| Supplied material |
(** * tomas_per: Trading212 positions to InfluxDB points

    A shallow embedding of [src/tomas_per] (schema.py, clients/t212.py,
    clients/influxdb.py, main.py) and the properties of its
    position-normalisation and point-construction pipeline.

    Python floats are IEEE binary64 numbers: they are Rocq's primitive floats.
    Python dicts are finite maps ([gmap]).  A Python str is represented by
    the bytes of its UTF-8 encoding. *)

From Stdlib Require Import ZArith NArith Ascii String.
From Stdlib Require Import Floats.PrimFloat Floats.FloatOps Floats.SpecFloat.
From stdpp Require Import gmap strings list.

Set Warnings "-register-all,-inexact-float".
Local Open Scope string_scope.

(** ** Python builtins used by the code *)

Module Py.

(** *** Text

    A str is a sequence of Unicode code points (any of 0..0x10FFFF, lone
    surrogates included).  It is represented by its UTF-8 encoding, each code
    point taking one to four bytes. *)

(** The encoding of one code point. *)
Definition utf8 (cp : N) : string :=
  let byte (n : N) := ascii_of_N n in
  let continuation (n : N) := byte (128 + n mod 64)%N in
  if (cp <? 128)%N then String (byte cp) ""
  else if (cp <? 2048)%N then
    String (byte (192 + cp / 64)%N) (String (continuation cp) "")
  else if (cp <? 65536)%N then
    String (byte (224 + cp / 4096)%N)
      (String (continuation (cp / 64)%N) (String (continuation cp) ""))
  else
    String (byte (240 + cp / 262144)%N)
      (String (continuation (cp / 4096)%N)
         (String (continuation (cp / 64)%N) (String (continuation cp) ""))).

(** [''.join(parts)]. *)
Definition join (parts : list string) : string :=
  foldr String.append "" parts.

(** The representation of the str made of the given code points. *)
Definition encode (code_points : list N) : string :=
  join (utf8 <$> code_points).

(** How many bytes follow a leading byte in the encoding of its character. *)
Definition continuation_bytes (lead : ascii) : nat :=
  let n := N_of_ascii lead in
  if (n <? 192)%N then 0
  else if (n <? 224)%N then 1
  else if (n <? 240)%N then 2
  else if (n <? 248)%N then 3
  else 0.

(** The characters of a str, each as its encoding.  (Bytes that are the
    encoding of no str are cut the same way; a sequence that ends too early
    is one piece.) *)
Fixpoint chars_of (s : string) : list string :=
  match s with
  | EmptyString => []
  | String b0 r0 =>
      match continuation_bytes b0, r0 with
      | 0, _ => String b0 "" :: chars_of r0
      | 1, String b1 r1 => String b0 (String b1 "") :: chars_of r1
      | 2, String b1 (String b2 r2) =>
          String b0 (String b1 (String b2 "")) :: chars_of r2
      | 3, String b1 (String b2 (String b3 r3)) =>
          String b0 (String b1 (String b2 (String b3 ""))) :: chars_of r3
      | _, _ => [s]
      end
  end.

(** [c.upper()] for one ASCII character: a..z go to A..Z, everything else
    stays. *)
Definition ascii_upper (c : ascii) : ascii :=
  let n := nat_of_ascii c in
  if (97 <=? n)%nat && (n <=? 122)%nat then ascii_of_nat (n - 32) else c.
(** The header loop stops at the first entry that does not fit: the rows
    before it are in the file. *)
Lemma write_rows_stop (l1 : list (list byte * bool)) :
  ∀ (k : nat) (off : Z) d (pre : list byte) x l2,
    (∀ i y, (l1 ++ x :: l2) !! i = Some y →
            ents !! Z.of_nat (k + i) = Some (blob_entry y)) →
    d !! name = Some pre →
    0 <= off →
    fits_u32 off l1 = true →
    fits_u32 (off + total_sizes l1) [x] = false →
    for_in (Z.of_nat <$> seq k (length (l1 ++ x :: l2))) write_row off
      (at_pos d (Z.of_nat (length pre)))
    = (at_pos (<[name := pre ++ header_bytes off l1]> d)
         (Z.of_nat (length pre) + 12 * Z.of_nat (length l1)),
       inl StructError).
Proof.
  induction l1 as [|y l1 IH]; intros k off d pre x l2 Hents Hd Hoff Hfits Hbad.
  - cbn [app length seq fmap list_fmap for_in header_bytes total_sizes foldr]
      in *.
    rewrite Z.add_0_r in Hbad. rewrite app_nil_r, insert_id by assumption.
    assert (write_row (Z.of_nat k) off (at_pos d (Z.of_nat (length pre)))
            = (at_pos d (Z.of_nat (length pre)), inl StructError)) as Hfail.
    { unfold write_row.
      erewrite bind_inr.
      2:{ apply lookup_entry_run. cbn [writing this OBT.entries].
          specialize (Hents 0%nat x eq_refl). rewrite Nat.add_0_r in Hents.
          exact Hents. }
      cbn [blob_entry OBTEntry.size OBTEntry.is_compressed].
      rewrite struct_pack_III_overflow; [reflexivity|].
      cbn [fits_u32] in Hbad. rewrite andb_true_r in Hbad.
      destruct (0 <=? off) eqn:E0; [|lia].
      destruct (off <? U32_LIMIT) eqn:E1; [|lia].
      destruct (blob_size x <? U32_LIMIT) eqn:E2; [discriminate|lia]. }
    erewrite bind_inl by exact Hfail.
    apply stop_eq. lia.
  - apply fits_u32_cons in Hfits as (Hoffy & Hszy & Hrest).
    cbn [app length seq fmap list_fmap for_in].
    erewrite bind_inr.
    2:{ apply write_row_run with (x := y); [|exact Hd|lia|lia].
        specialize (Hents 0%nat y eq_refl). now rewrite Nat.add_0_r in Hents. }
    replace (Z.of_nat (length pre) + 12)
      with (Z.of_nat (length (pre ++ header_bytes off [y])))
      by (rewrite length_app, header_bytes_length; cbn [length]; lia).
    rewrite (IH (S k) (off + blob_size y) _ (pre ++ header_bytes off [y]) x l2).
    + rewrite insert_insert_eq.
      cbn [header_bytes]. rewrite app_nil_r, <- !app_assoc.
      rewrite !length_app, !length_int_to_bytes. cbn [length].
      apply stop_eq. lia.
    + intros i z Hz. specialize (Hents (S i) z Hz).
      now replace (S k + i)%nat with (k + S i)%nat by lia.
    + apply lookup_insert_eq.
    + lia.
    + exact Hrest.
    + cbn [total_sizes foldr] in Hbad. fold (total_sizes l1) in Hbad.
      now rewrite Z.add_assoc in Hbad.
Qed.
(** * Substring matchers and upper-bound binary search

    A shallow embedding of [Task_03_Sadism.py] (Boyer-Moore-Horspool,
    Knuth-Morris-Pratt and Rabin-Karp) and of [Task_02_binary_search.py],
    followed by the verification of their specification.

    Python integers are unbounded, so they are modelled by [Z]; a [str] is a
        list of characters over an arbitrary countable alphabet with a code point
        function [ord]; a [dict] is a [gmap]; a [list] is a [list] whose indexing
        raises [IndexError] out of range.

        A [while] loop is run for at most [fuel] passes and a function with such
        a loop takes [fuel] as its first argument; [for] loops are recursions on
        the sequence they walk.  That the loops end is proved, not assumed: the
        theorems give the number of passes that is enough and show that the
        functions then return, without an exception. *)

From Stdlib Require Import ZArith Lia String Ascii.
From stdpp Require Import base option list gmap strings sorting.

Local Open Scope Z_scope.

(** ** A small model of the Python run time *)

Module Py.

(** The exceptions the modelled code could raise. *)
Inductive exn : Type := IndexError | ValueError | ZeroDivisionError.

(** What running a piece of code gives: a value, an exception, or no answer
    within the number of loop iterations it was allowed. *)
Inductive outcome (A : Type) : Type :=
| Returned (a : A)
| Raised (e : exn)
| OutOfFuel.
Arguments Returned {A} a.
Arguments Raised {A} e.
Arguments OutOfFuel {A}.

Definition bind {A B : Type} (c : outcome A) (k : A -> outcome B) : outcome B :=
  match c with
  | Returned a => k a
  | Raised e => Raised e
  | OutOfFuel => OutOfFuel
  end.

(** How one pass through a loop body ends: go on with a new state, or leave
    the enclosing function with [return r]. *)
Inductive flow (St R : Type) : Type :=
| Next (s : St)
| Return (r : R).
Arguments Next {St R} s.
Arguments Return {St R} r.

(** The objects the matchers can hand back: an [int] or [None]. *)
Inductive value : Type := VInt (z : Z) | VNone.

(** [while cond: body], allowed to run [body] at most [fuel] times.  The
    guard is tested first, so a loop whose guard is false needs no fuel. *)
Fixpoint while {St R : Type} (cond : St -> outcome bool)
    (body : St -> outcome (flow St R)) (fuel : nat) (s : St) : outcome (flow St R) :=
  bind (cond s) (fun b =>
    if b then
      match fuel with
      | O => OutOfFuel
      | S fuel' =>
          bind (body s) (fun f =>
            match f with
            | Next s' => while cond body fuel' s'
            | Return r => Returned (Return r)
            end)
      end
    else Returned (Next s)).

(** [for x in xs: body]. *)
Fixpoint for_in {A St R : Type} (body : A -> St -> outcome (flow St R))
    (xs : list A) (s : St) : outcome (flow St R) :=
  match xs with
  | [] => Returned (Next s)
  | x :: xs' =>
      bind (body x s) (fun f =>
        match f with
        | Next s' => for_in body xs' s'
        | Return r => Returned (Return r)
        end)
  end.

(** [len(l)]. *)
Definition len {A : Type} (l : list A) : Z := Z.of_nat (length l).

(** [range(k)]: [0, 1, ..., k-1], empty when [k <= 0]. *)
Definition range (k : Z) : list Z := map Z.of_nat (seq 0 (Z.to_nat k)).

(** [enumerate(l)]. *)
Definition enumerate {A : Type} (l : list A) : list (Z * A) :=
  zip (range (len l)) l.

(** A negative index counts from the end. *)
Definition norm_index {A : Type} (l : list A) (i : Z) : Z :=
  if i <? 0 then i + len l else i.

(** [l[i]]. *)
Definition index {A : Type} (l : list A) (i : Z) : outcome A :=
  let k := norm_index l i in
  if (0 <=? k) && (k <? len l) then
    match l !! Z.to_nat k with
    | Some a => Returned a
    | None => Raised IndexError
    end
  else Raised IndexError.

(** [l[i] = a], giving the updated list. *)
Definition setitem {A : Type} (l : list A) (i : Z) (a : A) : outcome (list A) :=
  let k := norm_index l i in
  if (0 <=? k) && (k <? len l) then Returned (<[Z.to_nat k := a]> l)
  else Raised IndexError.

(** A slice bound is clamped into [0, len(l)] after a negative one has been
    counted from the end. *)
Definition clamp {A : Type} (l : list A) (i : Z) : Z :=
  if i <? 0 then Z.max 0 (i + len l) else Z.min i (len l).

(** [l[lo:hi]]. *)
Definition slice {A : Type} (l : list A) (lo hi : Z) : list A :=
  let a := clamp l lo in
  let b := clamp l hi in
  take (Z.to_nat (b - a)) (drop (Z.to_nat a) l).

(** [l[:-1]]. *)
Definition but_last {A : Type} (l : list A) : list A := slice l 0 (-1).

(** [[a] * k]. *)
Definition repeat_list {A : Type} (a : A) (k : Z) : list A :=
  replicate (Z.to_nat k) a.

(** [a % b]: the remainder has the sign of [b]. *)
Definition mod_ (a b : Z) : outcome Z :=
  if b =? 0 then Raised ZeroDivisionError else Returned (a mod b).

(** [pow(b, e, md)] for an exponent [e >= 0]; the only call passes
    [m - 1] after the guard [m == 0] has been passed. *)
Definition pow_mod (b e md : Z) : outcome Z :=
  if md =? 0 then Raised ValueError else Returned ((b ^ e) mod md).

(** [d.get(k, default)]. *)
Definition dict_get `{Countable K} {V : Type} (d : gmap K V) (k : K) (default : V) : V :=
  match d !! k with
  | Some v => v
  | None => default
  end.

End Py.

Import Py.

Notation "x <- c ;; k" := (Py.bind c (fun x => k))
  (at level 100, c at next level, right associativity).

(** ** The three matchers of [Task_03_Sadism.py] *)

Section Matchers.

Context {char : Type} `{Countable char}.

(** [ord(c)]. *)
Variable ord : char -> Z.

(** *** Boyer-Moore-Horspool *)

(** The shift table: [for i, ch in enumerate(pattern[:-1]): shift[ch] = m - 1 - i]. *)
Definition build_shift (pattern : list char) : gmap char Z :=
  let m := len pattern in
  fold_left (fun (shift : gmap char Z) '(i, ch) => <[ch := m - 1 - i]> shift)
    (enumerate (but_last pattern)) ∅.

(** [while j >= 0 and pattern[j] == text[i + j]: j -= 1], giving the final [j]. *)
Definition bmh_compare (fuel : nat) (text pattern : list char) (i j : Z)
  : outcome (flow Z Empty_set) :=
  while
    (fun j =>
       if 0 <=? j then
         p <- index pattern j;;
         t <- index text (i + j);;
         Returned (bool_decide (p = t))
       else Returned false)
    (fun j => Returned (Next (j - 1)))
    fuel j.

(** The body of the scanning loop, at alignment [i]. *)
Definition bmh_body (fuel : nat) (shift : gmap char Z) (text pattern : list char)
    (i : Z) : outcome (flow Z value) :=
  let m := len pattern in
  let last := m - 1 in
  r <- bmh_compare fuel text pattern i last;;
  match r with
  | Return e => match e with end
  | Next j =>
      if j <? 0 then Returned (Return (VInt i))
      else
        c <- index text (i + last);;
        Returned (Next (i + dict_get shift c m))
  end.

(** [while i <= n - m: ...], the inner comparison being allowed [inner]
    iterations and the scan [fuel] iterations. *)
Definition bmh_scan (inner fuel : nat) (shift : gmap char Z) (text pattern : list char)
    (i : Z) : outcome (flow Z value) :=
  let n := len text in
  let m := len pattern in
  while (fun i => Returned (i <=? n - m)) (bmh_body inner shift text pattern) fuel i.

Definition boyer_moore_horspool (fuel : nat) (text pattern : list char) : outcome value :=
  let n := len text in
  let m := len pattern in
  if m =? 0 then Returned (VInt 0)
  else if m >? n then Returned (VInt (-1))
  else
    let shift := build_shift pattern in
    r <- bmh_scan fuel fuel shift text pattern 0;;
    match r with
    | Return v => Returned v
    | Next _ => Returned (VInt (-1))
    end.

(** *** Knuth-Morris-Pratt *)

(** One pass through the loop that fills [lps]; the state is [(i, length, lps)]. *)
Definition lps_body (pattern : list char) (st : Z * Z * list Z)
  : outcome (flow (Z * Z * list Z) Empty_set) :=
  let '(i, length, lps) := st in
  a <- index pattern i;;
  b <- index pattern length;;
  if bool_decide (a = b) then
    let length := length + 1 in
    lps <- setitem lps i length;;
    Returned (Next (i + 1, length, lps))
  else if negb (length =? 0) then
    length <- index lps (length - 1);;
    Returned (Next (i, length, lps))
  else
    lps <- setitem lps i 0;;
    Returned (Next (i + 1, length, lps)).

(** The table [lps] as [kmp_search] builds it. *)
Definition build_lps (fuel : nat) (pattern : list char) : outcome (list Z) :=
  let m := len pattern in
  r <- while (fun '(i, _, _) => Returned (i <? m)) (lps_body pattern) fuel
         (1, 0, repeat_list 0 m);;
  match r with
  | Next (_, _, lps) => Returned lps
  | Return e => match e with end
  end.

(** One pass through the scanning loop; the state is [(i, j)]. *)
Definition kmp_body (lps : list Z) (text pattern : list char) (st : Z * Z)
  : outcome (flow (Z * Z) value) :=
  let m := len pattern in
  let '(i, j) := st in
  a <- index text i;;
  b <- index pattern j;;
  if bool_decide (a = b) then
    let i := i + 1 in
    let j := j + 1 in
    if j =? m then Returned (Return (VInt (i - j)))
    else Returned (Next (i, j))
  else if negb (j =? 0) then
    j <- index lps (j - 1);;
    Returned (Next (i, j))
  else Returned (Next (i + 1, j)).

| Work required |
Only one part of the material above is to be transcribed, namely the lines starting with the line that has "O => OutOfFuel" and going on through the line that has "zip (range (len l)) l.", exactly as they stand.

| Finished exercise |
      | O => OutOfFuel
      | S fuel' =>
          bind (body s) (fun f =>
            match f with
            | Next s' => while cond body fuel' s'
            | Return r => Returned (Return r)
            end)
      end
    else Returned (Next s)).

(** [for x in xs: body]. *)
Fixpoint for_in {A St R : Type} (body : A -> St -> outcome (flow St R))
    (xs : list A) (s : St) : outcome (flow St R) :=
  match xs with
  | [] => Returned (Next s)
  | x :: xs' =>
      bind (body x s) (fun f =>
        match f with
        | Next s' => for_in body xs' s'
        | Return r => Returned (Return r)
        end)
  end.

(** [len(l)]. *)
Definition len {A : Type} (l : list A) : Z := Z.of_nat (length l).

(** [range(k)]: [0, 1, ..., k-1], empty when [k <= 0]. *)
Definition range (k : Z) : list Z := map Z.of_nat (seq 0 (Z.to_nat k)).

(** [enumerate(l)]. *)
Definition enumerate {A : Type} (l : list A) : list (Z * A) :=
  zip (range (len l)) l.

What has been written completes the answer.